I would love to go the easy route and hire someone to come in and clean this house, but I want a deep clean that is maintainable by me. I am making small, daily attainable goals, and as I successfully reach them, I feel a sense of accomplishment, which in turn helps me feel better emotionally.

The solution is hard to start, but it is helping me feel better and better.

As I cleaned the bathroom today, I threw out all expired medications in linen closet. This was revelatory, as I threw out bottle after bottle of anti-inflammatory medications and potions for my chronic back and arthritis pain.

Contrary to what I feel like, moving and exercising is helping me feel much better. I have had back pain so debilitating, I had to use a cane to get out of bed and up and down from furniture. I had the steroid shots, the radio frequency ablation, and every pill that declared itself a muscle relaxer. I also have osteoarthritis, and fibromyalgia symptoms for decades.

I had a decades long battle on and off with heel spurs and plantar fasciitis. Contrary to current and lucrative treatment protocols, I didn’t get the shots. Buy the boot. Get the surgery.

Instead, I walked barefoot inside, and used minimalist shoes outdoors, with the goal of retraining my gait. My chronic heel striking had caused the issues, so I retrained myself to walk as nature intended me. The wear pattern on the running shoes my local running store fitted me in to correct the final deviation, pronation, tells the story of how I’ve moved to a better gait. So does the lack of heel and foot pain, as well as my better posture, head to toe.

Since I started my health journey and have become a regular exerciser, I don’t need any of those medications or treatments. I don’t have nearly as much nerve pain, and my range of motion is normal.

I still have stiffness when I get up, but I attribute that to my age.

Yoga three times a week, regular walking and running, and core strengthening exercises – these are the ways I have obtained tangible results.
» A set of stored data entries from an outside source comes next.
(** * CloudSim: a shallow embedding of the storage cluster

    The development follows the Python sources of the repository:

    - [src/utils/config_loader.py]           -> [Module Config]
    - [src/core/data_structures.py]          -> [Module Data]
    - [src/core/storage_node.py]             -> [Module StorageNode]
    - [src/network/protocol.py]              -> [Module Protocol]
    - [src/distributed/distributed_node.py]  -> [Module DistributedNode]
    - [src/monitoring/heartbeat_monitor.py]  -> [Module Heartbeat]
    - [src/replication/replication_manager.py] -> [Module Replication]
    - [src/core/storage_network.py]          -> [Module Network]

    Python [int] is [Z]; [bytes] is [list Byte.byte]; [str] is [string];
    a [dict] is a [gmap]; a [set] is a [gset]; a raised exception is the
    [Raise] branch of [result].  Bandwidth figures are Python floats in the
    source; they are embedded as exact rationals ([Qc]), so [0.8] is [4/5].
    Wall-clock reads, sleeps, logging and locks are left out: every method is
    embedded as the state transformer it is when it runs alone. *)

From stdpp Require Import gmap strings list fin_maps numbers pretty sorting.
From Stdlib Require Import QArith Qcanon Lqa.

Open Scope Z_scope.

Abbreviation bytes := (list Byte.byte).

(** ** Python exceptions and results *)

Inductive PyExn :=
  | ValueError (msg : string)
  | TypeError
  | ZeroDivisionError
  | KeyError
  | IndexError
  | StructError.

(** What a call does: return a value, raise, or loop for ever. *)
Inductive result (A : Type) :=
  | Ok (a : A)
  | Raise (e : PyExn)
  | Diverge.
Arguments Ok {A} a.
Arguments Raise {A} e.
Arguments Diverge {A}.

Global Instance result_ret : MRet result := λ A a, Ok a.
Global Instance result_bind : MBind result := λ A B k r,
  match r with
  | Ok a => k a
  | Raise e => Raise e
  | Diverge => Diverge
  end.

(** [l[start:end]] with Python's clamping and negative indices. *)
Definition py_index (len i : Z) : Z :=
  if (i <? 0)%Z then Z.max 0 (len + i) else Z.min i len.

Definition py_slice {A} (l : list A) (start stop : Z) : list A :=
  let len := Z.of_nat (length l) in
  let s := py_index len start in
  let e := py_index len stop in
  take (Z.to_nat (e - s)) (drop (Z.to_nat s) l).

(** [math.ceil(a / b)] for integers, read as the exact ceiling. *)
Definition ceil_div (a b : Z) : Z := (- ((- a) / b))%Z.

(** [range(n)] as a list of integers. *)
Definition py_range (n : Z) : list Z := Z.of_nat <$> seq 0 (Z.to_nat n).

(** [hashlib]: the four digests the source dispatches on, hex-encoded. *)
Class Hashlib := {
  md5_hexdigest : bytes → string;
  sha1_hexdigest : bytes → string;
  sha256_hexdigest : bytes → string;
  sha512_hexdigest : bytes → string
}.

(** ** config_loader.py *)
Module Config.

Record ReplicationConfig := {
  default_factor : Z;
  min_factor : Z;
  max_factor : Z;
  placement_strategy : string
}.

Record MonitoringConfig := {
  heartbeat_interval : Z;
  failure_timeout : Z;
  recovery_check_interval : Z;
  enable_auto_recovery : bool
}.

Record ChunkingConfig := {
  small_file_threshold : Z;
  medium_file_threshold : Z;
  small_chunk_size : Z;
  medium_chunk_size : Z;
  large_chunk_size : Z
}.

Record StorageConfig := {
  checksum_algorithm : string;
  verify_on_read : bool;
  verify_on_write : bool
}.

Record t := {
  replication : ReplicationConfig;
  monitoring : MonitoringConfig;
  chunking : ChunkingConfig;
  storage : StorageConfig
}.

(** The dataclass defaults. *)
Definition default_replication : ReplicationConfig :=
  {| default_factor := 3; min_factor := 2; max_factor := 5;
     placement_strategy := "diverse" |}.

Definition default_monitoring : MonitoringConfig :=
  {| heartbeat_interval := 3; failure_timeout := 30;
     recovery_check_interval := 5; enable_auto_recovery := true |}.

Definition default_chunking : ChunkingConfig :=
  {| small_file_threshold := 10 * 1024 * 1024;
     medium_file_threshold := 100 * 1024 * 1024;
     small_chunk_size := 512 * 1024;
     medium_chunk_size := 2 * 1024 * 1024;
     large_chunk_size := 10 * 1024 * 1024 |}.

Definition default_storage : StorageConfig :=
  {| checksum_algorithm := "sha256"; verify_on_read := true;
     verify_on_write := true |}.

Definition default_config : t :=
  {| replication := default_replication;
     monitoring := default_monitoring;
     chunking := default_chunking;
     storage := default_storage |}.

End Config.

(** ** data_structures.py *)
Module Data.

Inductive TransferStatus := PENDING | IN_PROGRESS | COMPLETED | FAILED | CANCELLED.

Global Instance TransferStatus_eq_dec : EqDecision TransferStatus.
Proof.
  solve_decision.
Defined.

Module NodeStatus.
Inductive t := HEALTHY | DEGRADED | FAILED | RECOVERING | OFFLINE.
End NodeStatus.

Record FileChunk := {
  chunk_id : Z;
  size : Z;
  data : bytes;
  checksum : string;
  status : TransferStatus;
  stored_nodes : gset string
}.

Definition set_status (st : TransferStatus) (c : FileChunk) : FileChunk :=
  {| chunk_id := chunk_id c; size := size c; data := data c;
     checksum := checksum c; status := st; stored_nodes := stored_nodes c |}.

Definition add_stored_node (n : string) (c : FileChunk) : FileChunk :=
  {| chunk_id := chunk_id c; size := size c; data := data c;
     checksum := checksum c; status := status c;
     stored_nodes := {[n]} ∪ stored_nodes c |}.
What I felt like felt like not moving. I did not feel like exercising- it was not easy at first. It’s contrary to what seems logical – you hurt, you stay still. This seems logical, but contrary to that, it’s the moving that got me better.

My dietary changes have been the most radical. Over the course of my shifting diagnosis from type 2 (wrong) to type 1 diabetes, I’ve gone from low carb, to keto, to paleo, and finally – since June 1 – a whole food, plant based diet.
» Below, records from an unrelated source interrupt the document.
Lemma rollback_state (rollback : list Z) (s : State) :
  fold_left
    (fun s index =>
       setActivities
         (List.filter
            (fun a => negb (ActivityRecord.blockHeight a =? index))
            (activities s)) s)
    rollback s
  = setActivities
      (fold_left
         (fun acts index =>
            List.filter
              (fun a => negb (ActivityRecord.blockHeight a =? index)) acts)
         rollback (activities s)) s.
Proof.
  revert s. induction rollback as [|index rollback IH]; intros s.
  - now destruct s.
  - cbn [fold_left]. rewrite IH. reflexivity.
Qed.

(** C3.  After [handleRollback] the log holds the records whose block
    height is none of the rolled-back indices, in their order, and
    nothing else; the leaderboard and the two counters are what they
    were. *)
Theorem handleRollback_removes_heights (rollback : list Z) (s : State) :
  activities (run (handleRollback rollback) s)
  = List.filter
      (fun a => negb (existsb (Z.eqb (ActivityRecord.blockHeight a)) rollback))
      (activities s)
  /\ leaderboard (run (handleRollback rollback) s) = leaderboard s
  /\ totalFees (run (handleRollback rollback) s) = totalFees s
  /\ totalTransactions (run (handleRollback rollback) s) = totalTransactions s.
Proof.
  unfold run, handleRollback, bind.
  rewrite forOf_modify, rollback_state, filter_heights.
  repeat split; reflexivity.
Qed.

(** *** The leaderboard map *)

Lemma mapGet_mapSet_eq {V} (k : JsString) (v : V) (m : list (JsString * V)) :
  mapGet k (mapSet k v m) = Some v.
Proof.
  induction m as [|[k' v'] m IH]; cbn [mapSet mapGet].
  - now rewrite decide_True.
  - destruct (decide (k = k')) as [E|E]; cbn [mapGet].
    + now rewrite decide_True.
    + now rewrite decide_False.
Qed.

Lemma mapGet_mapSet_ne {V} (k k' : JsString) (v : V) (m : list (JsString * V)) :
  k <> k' -> mapGet k (mapSet k' v m) = mapGet k m.
Proof.
  intros Hk. induction m as [|[k0 v0] m IH]; cbn [mapSet mapGet].
  - now rewrite decide_False.
  - destruct (decide (k' = k0)) as [E|E]; cbn [mapGet].
    + subst k0. now rewrite !decide_False.
    + destruct (decide (k = k0)); [reflexivity | exact IH].
Qed.

Lemma run_tryM (m : M unit) (s : State) : run (tryM m) s = run m s.
Proof. unfold run, tryM. now destruct (m s) as [[a|e|] s']. Qed.

(** *** Rewards *)

Lemma overwriteTier_lookup (user tier : JsString) (s : State) (v : JsString) :
  mapGet v (leaderboard (snd (overwriteTier user tier s)))
  = if decide (v = user)
    then option_map (setTier tier) (mapGet v (leaderboard s))
    else mapGet v (leaderboard s).
Proof.
  unfold overwriteTier, modify. cbn [snd].
  destruct (decide (v = user)) as [->|Hv].
  - destruct (mapGet user (leaderboard s)) as [e|] eqn:E;
      cbn [leaderboard setLeaderboard option_map];
      [apply mapGet_mapSet_eq | exact E].
  - destruct (mapGet user (leaderboard s)) as [e|];
      cbn [leaderboard setLeaderboard]; [|reflexivity].
    now apply mapGet_mapSet_ne.
Qed.

Lemma run_handleRewardEvent
    (event : RewardEvent.t) (txHash : JsString) (blockHeight timestamp : Z)
    (s : State) :
  exists a cs,
    run (handleRewardEvent event txHash blockHeight timestamp) s
    = setCalls cs
        (snd (overwriteTier (RewardEvent.user event) (RewardEvent.new_tier event)
                (setActivities (activities s ++ [a]) s)))
    /\ ActivityRecord.user a = RewardEvent.user event
    /\ ActivityRecord.eventType a = js "reward"
    /\ ActivityRecord.points a = - RewardEvent.points_spent event
    /\ ActivityRecord.fee a = 0
    /\ ActivityRecord.blockHeight a = blockHeight.
Proof.
  eexists. eexists. split; [reflexivity | now repeat split].
Qed.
Being insulin dependent, it doesn’t make sense to me to eat hundreds of carbs a day. Eating a whole food, plant based, no oil diet has been nothing less than transformative. (“Mastering Diabetes” is my reference book).
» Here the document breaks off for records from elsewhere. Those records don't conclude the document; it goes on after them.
(** * debootstrap.py: a shallow embedding and its checked properties

    The development follows the layout of [debootstrap.py]: Python string
    helpers, the [posixpath] functions the program calls, [tarfile.TarInfo],
    and then each component ([packages_dict], [fetch_http],
    [download_cached], [_gpg_verify], [unpack_ar], [Filesystem],
    [mutate_file] / [output_filter]).  Definitions come first, theorems
    after. *)

From Stdlib Require Import ZArith Ascii String List Lia Wellfounded.
From stdpp Require Import base option gmap strings list sorting.

Local Open Scope Z_scope.
Local Open Scope stdpp_scope.

(** ** Python [str] / [bytes] helpers

    Both [str] and [bytes] values are modelled as [string] (a list of 8-bit
    characters); text is assumed to be ASCII so that [encode] / [decode] are
    the identity. *)
Module Py.

(** The exceptions the modelled code can end with. *)
Inductive exn :=
| KeyError (key : string)
| RuntimeError (arg : string)
| HTTPStatus (status : Z) (* RuntimeError(r.status) *)
| ValueError
| TypeError
| AssertionError
| AttributeError
| OSError
| TarError.

(** A call either returns a value or raises. *)
Inductive result (A : Type) :=
| Return (a : A)
| Raise (e : exn).
Arguments Return {A} a.
Arguments Raise {A} e.

Definition slash : ascii := "/"%char.
Definition dot : ascii := "."%char.
Definition newline : ascii := "010"%char.

Definition is_empty (s : string) : bool :=
  match s with EmptyString => true | _ => false end.

(** [s.startswith(p)] *)
Fixpoint startswith (p s : string) : bool :=
  match p, s with
  | EmptyString, _ => true
  | String a p', String b s' => if decide (a = b) then startswith p' s' else false
  | String _ _, EmptyString => false
  end.

(** last character of [s], if any *)
Fixpoint last_char (s : string) : option ascii :=
  match s with
  | EmptyString => None
  | String c EmptyString => Some c
  | String _ s' => last_char s'
  end.

(** [s.endswith(c)] for a one-character [c] *)
Definition endswith_char (c : ascii) (s : string) : bool :=
  match last_char s with
  | Some d => bool_decide (c = d)
  | None => false
  end.

(** [c in s] for a one-character [c] *)
Fixpoint contains (c : ascii) (s : string) : bool :=
  match s with
  | EmptyString => false
  | String d s' => if decide (c = d) then true else contains c s'
  end.

(** [s.split(c)] for a one-character separator: never the empty list. *)
Fixpoint split (c : ascii) (s : string) : list string :=
  match s with
  | EmptyString => [EmptyString]
  | String d s' =>
      if decide (d = c) then EmptyString :: split c s'
      else match split c s' with
           | [] => [String d EmptyString]
           | h :: t => String d h :: t
           end
  end.

(** [sep.join(l)] *)
Fixpoint join (sep : string) (l : list string) : string :=
  match l with
  | [] => EmptyString
  | [x] => x
  | x :: l' => x +:+ sep +:+ join sep l'
  end.

(** ["".join(l)] *)
Definition concat (l : list string) : string := foldr String.append EmptyString l.

(** [s.lstrip(chars)]: drops every leading character that occurs in [chars]. *)
Fixpoint lstrip (chars : string) (s : string) : string :=
  match s with
  | EmptyString => EmptyString
  | String c s' => if contains c chars then lstrip chars s' else s
  end.

(** [s.rstrip(chars)] *)
Fixpoint rstrip (chars : string) (s : string) : string :=
  match s with
  | EmptyString => EmptyString
  | String c s' =>
      match rstrip chars s' with
      | EmptyString => if contains c chars then EmptyString else String c EmptyString
      | r => String c r
      end
  end.

(** [c * n] for a one-character [c] *)
Fixpoint repeat_char (c : ascii) (n : nat) : string :=
  match n with
  | O => EmptyString
  | S n' => String c (repeat_char c n')
  end.

(** [len(s)] *)
Definition len (s : string) : Z := Z.of_nat (String.length s).

(** [s[n:]] *)
Fixpoint drop (n : nat) (s : string) : string :=
  match n, s with
  | O, _ => s
  | S n', String _ s' => drop n' s'
  | S _, EmptyString => EmptyString
  end.

(** [s[:n]] *)
Fixpoint take (n : nat) (s : string) : string :=
  match n, s with
  | O, _ => EmptyString
  | S n', String c s' => String c (take n' s')
  | S _, EmptyString => EmptyString
  end.

(** [fh.read(n)] on a stream whose unread bytes are [fh]: the bytes read and
    the bytes left; a negative [n] reads to the end. *)
Definition read (n : Z) (fh : string) : string * string :=
  if n <? 0 then (fh, EmptyString)
  else (take (Z.to_nat n) fh, drop (Z.to_nat n) fh).

(** [s.count(c)] for a one-character [c] *)
Fixpoint count (c : ascii) (s : string) : nat :=
  match s with
  | EmptyString => O
  | String d s' => if decide (c = d) then S (count c s') else count c s'
  end.

(** [s] followed by a line feed *)
Definition line (s : string) : string := s +:+ String newline EmptyString.

(** [s[:-1]] *)
Fixpoint drop_last (s : string) : string :=
  match s with
  | EmptyString => EmptyString
  | String _ EmptyString => EmptyString
  | String c s' => String c (drop_last s')
  end.

(** ASCII whitespace, as [bytes.split()], [bytes.strip()] and [int()] see
    it: tab, line feed, vertical tab, form feed, carriage return, space. *)
Definition is_space (c : ascii) : bool := Ascii.is_space c.

Fixpoint lstrip_space (s : string) : string :=
  match s with
  | EmptyString => EmptyString
  | String c s' => if is_space c then lstrip_space s' else s
  end.

Fixpoint rstrip_space (s : string) : string :=
  match s with
  | EmptyString => EmptyString
  | String c s' =>
      match rstrip_space s' with
      | EmptyString => if is_space c then EmptyString else String c EmptyString
      | r => String c r
      end
  end.

(** the maximal whitespace-free prefix of [s], and what follows it *)
Fixpoint span_word (s : string) : string * string :=
  match s with
  | EmptyString => (EmptyString, EmptyString)
  | String c s' =>
      if is_space c then (EmptyString, s)
      else let '(w, r) := span_word s' in (String c w, r)
  end.

(** [s.split(maxsplit=1)]: at most two pieces; the second keeps its trailing
    whitespace. *)
Definition split_ws1 (s : string) : list string :=
  match lstrip_space s with
  | EmptyString => []
  | t => let '(w, r) := span_word t in
         match lstrip_space r with
         | EmptyString => [w]
         | r' => [w; r']
         end
  end.

End Py.

(** ** [posixpath]: the three functions [Filesystem.resolve] and
    [Filesystem._build_path] call ([os.path] on the platforms the program
    runs on). *)
Module PosixPath.

(** [posixpath.join(a, b)] with one tail argument *)
Definition join (a b : string) : string :=
  if Py.startswith "/" b then b
  else if Py.is_empty a || Py.endswith_char Py.slash a then a +:+ b
  else a +:+ "/" +:+ b.

(** [p[:p.rfind("/") + 1]] *)
Fixpoint head_part (p : string) : string :=
  match p with
  | EmptyString => EmptyString
  | String c p' =>
      if Py.contains Py.slash p' then String c (head_part p')
      else if decide (c = Py.slash) then "/" else EmptyString
  end.

(** [posixpath.dirname(p)] *)
Definition dirname (p : string) : string :=
  let head := head_part p in
  if negb (Py.is_empty head)
     && negb (bool_decide (head = Py.repeat_char Py.slash (String.length head)))
  then Py.rstrip "/" head
  else head.

(** The component stack of [normpath]; [new_comps] is kept reversed (its head
    is Python's [new_comps[-1]]). *)
Fixpoint normpath_comps (initial_slashes : nat) (comps : list string)
  (new_comps : list string) : list string :=
  match comps with
  | [] => new_comps
  | comp :: comps' =>
      if bool_decide (comp = "") || bool_decide (comp = ".")
      then normpath_comps initial_slashes comps' new_comps
      else if negb (bool_decide (comp = ".."))
              || (bool_decide (initial_slashes = O) && bool_decide (new_comps = []))
              || match new_comps with
                 | top :: _ => bool_decide (top = "..")
                 | [] => false
                 end
      then normpath_comps initial_slashes comps' (comp :: new_comps)
      else match new_comps with
           | _ :: rest => normpath_comps initial_slashes comps' rest
           | [] => normpath_comps initial_slashes comps' new_comps
           end
  end.

(** [posixpath.normpath(path)] *)
Definition normpath (path : string) : string :=
  if Py.is_empty path then "."
  else
    let initial_slashes :=
      if Py.startswith "/" path
      then if Py.startswith "//" path && negb (Py.startswith "///" path)
           then 2%nat else 1%nat
      else 0%nat in
    let comps := Py.split Py.slash path in
    let new_comps := rev (normpath_comps initial_slashes comps []) in
    let path' := Py.repeat_char Py.slash initial_slashes +:+ Py.join "/" new_comps in
    if Py.is_empty path' then "." else path'.

End PosixPath.

(** ** [tarfile.TarInfo] *)
Module Tar.

Record TarInfo := mkTarInfo {
  name : string;
  mode : Z;
  uid : Z;
  gid : Z;
  size : Z;
  mtime : Z;
  type : ascii;
  linkname : string;
  uname : string;
  gname : string;
  devmajor : Z;
  devminor : Z;
  pax_headers : gmap string string;
}.

Definition REGTYPE : ascii := "0"%char.
Definition AREGTYPE : ascii := "000"%char.
Definition LNKTYPE : ascii := "1"%char.
Definition SYMTYPE : ascii := "2"%char.
Definition CHRTYPE : ascii := "3"%char.
Definition BLKTYPE : ascii := "4"%char.
Definition DIRTYPE : ascii := "5"%char.
Definition FIFOTYPE : ascii := "6"%char.
Definition CONTTYPE : ascii := "7"%char.
Definition GNUTYPE_SPARSE : ascii := "S"%char.

(** [TarInfo(name)]: the constructor's defaults. *)
Definition new (n : string) : TarInfo :=
  {| name := n; mode := 420 (* 0o644 *); uid := 0; gid := 0; size := 0;
     mtime := 0; type := REGTYPE; linkname := ""; uname := ""; gname := "";
     devmajor := 0; devminor := 0; pax_headers := ∅ |}.

Definition set_name (n : string) (ti : TarInfo) : TarInfo :=
  {| name := n; mode := mode ti; uid := uid ti; gid := gid ti; size := size ti;
     mtime := mtime ti; type := type ti; linkname := linkname ti;
     uname := uname ti; gname := gname ti; devmajor := devmajor ti;
     devminor := devminor ti; pax_headers := pax_headers ti |}.

Definition set_mode (m : Z) (ti : TarInfo) : TarInfo :=
  {| name := name ti; mode := m; uid := uid ti; gid := gid ti; size := size ti;
     mtime := mtime ti; type := type ti; linkname := linkname ti;
     uname := uname ti; gname := gname ti; devmajor := devmajor ti;
     devminor := devminor ti; pax_headers := pax_headers ti |}.

Definition set_size (s : Z) (ti : TarInfo) : TarInfo :=
  {| name := name ti; mode := mode ti; uid := uid ti; gid := gid ti; size := s;
     mtime := mtime ti; type := type ti; linkname := linkname ti;
     uname := uname ti; gname := gname ti; devmajor := devmajor ti;
     devminor := devminor ti; pax_headers := pax_headers ti |}.

Definition set_mtime (t : Z) (ti : TarInfo) : TarInfo :=
  {| name := name ti; mode := mode ti; uid := uid ti; gid := gid ti; size := size ti;
     mtime := t; type := type ti; linkname := linkname ti;
     uname := uname ti; gname := gname ti; devmajor := devmajor ti;
     devminor := devminor ti; pax_headers := pax_headers ti |}.

Definition set_type (t : ascii) (ti : TarInfo) : TarInfo :=
  {| name := name ti; mode := mode ti; uid := uid ti; gid := gid ti; size := size ti;
     mtime := mtime ti; type := t; linkname := linkname ti;
     uname := uname ti; gname := gname ti; devmajor := devmajor ti;
     devminor := devminor ti; pax_headers := pax_headers ti |}.

Definition set_linkname (l : string) (ti : TarInfo) : TarInfo :=
  {| name := name ti; mode := mode ti; uid := uid ti; gid := gid ti; size := size ti;
     mtime := mtime ti; type := type ti; linkname := l;
     uname := uname ti; gname := gname ti; devmajor := devmajor ti;
     devminor := devminor ti; pax_headers := pax_headers ti |}.

Definition set_owner_names (u g : string) (ti : TarInfo) : TarInfo :=
  {| name := name ti; mode := mode ti; uid := uid ti; gid := gid ti; size := size ti;
     mtime := mtime ti; type := type ti; linkname := linkname ti;
     uname := u; gname := g; devmajor := devmajor ti;
     devminor := devminor ti; pax_headers := pax_headers ti |}.

Definition set_dev (major minor : Z) (ti : TarInfo) : TarInfo :=
  {| name := name ti; mode := mode ti; uid := uid ti; gid := gid ti; size := size ti;
     mtime := mtime ti; type := type ti; linkname := linkname ti;
     uname := uname ti; gname := gname ti; devmajor := major;
     devminor := minor; pax_headers := pax_headers ti |}.

(** [ti.issym()], [ti.isreg()], [ti.isdir()] *)
Definition issym (ti : TarInfo) : bool := bool_decide (type ti = SYMTYPE).
Definition isreg (ti : TarInfo) : bool :=
  bool_decide (type ti = REGTYPE) || bool_decide (type ti = AREGTYPE)
  || bool_decide (type ti = CONTTYPE) || bool_decide (type ti = GNUTYPE_SPARSE).
Definition isdir (ti : TarInfo) : bool := bool_decide (type ti = DIRTYPE).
Instead of using more insulin, I’m using 50% less. Instead of the blood sugar roller coaster, my blood sugar is much more stable.

Due to the superfoods and natural anti-inflammatory foods and herbs I am now regularly consuming, my systemic pain is a mere fraction of what it used to be. My chronic headaches have disappeared. My debilitating exhaustion has been held at bay for the vast majority of the time.

I work in medicine, and I have seen much good come out of modern medicine – I’m grateful for it.

For me, though, the move away from medicine and a move toward healthy, whole food and seeing exercise as a treatment instead of a punishment has been a journey that has taken me to a healthier state of being – both physically and emotionally.

I may have insulin dependent diabetes, but it doesn’t have me.

I fully intend on living as healthy as I can – regardless of how contrary the “treatments” seem to lead me down a path to true and sustained health.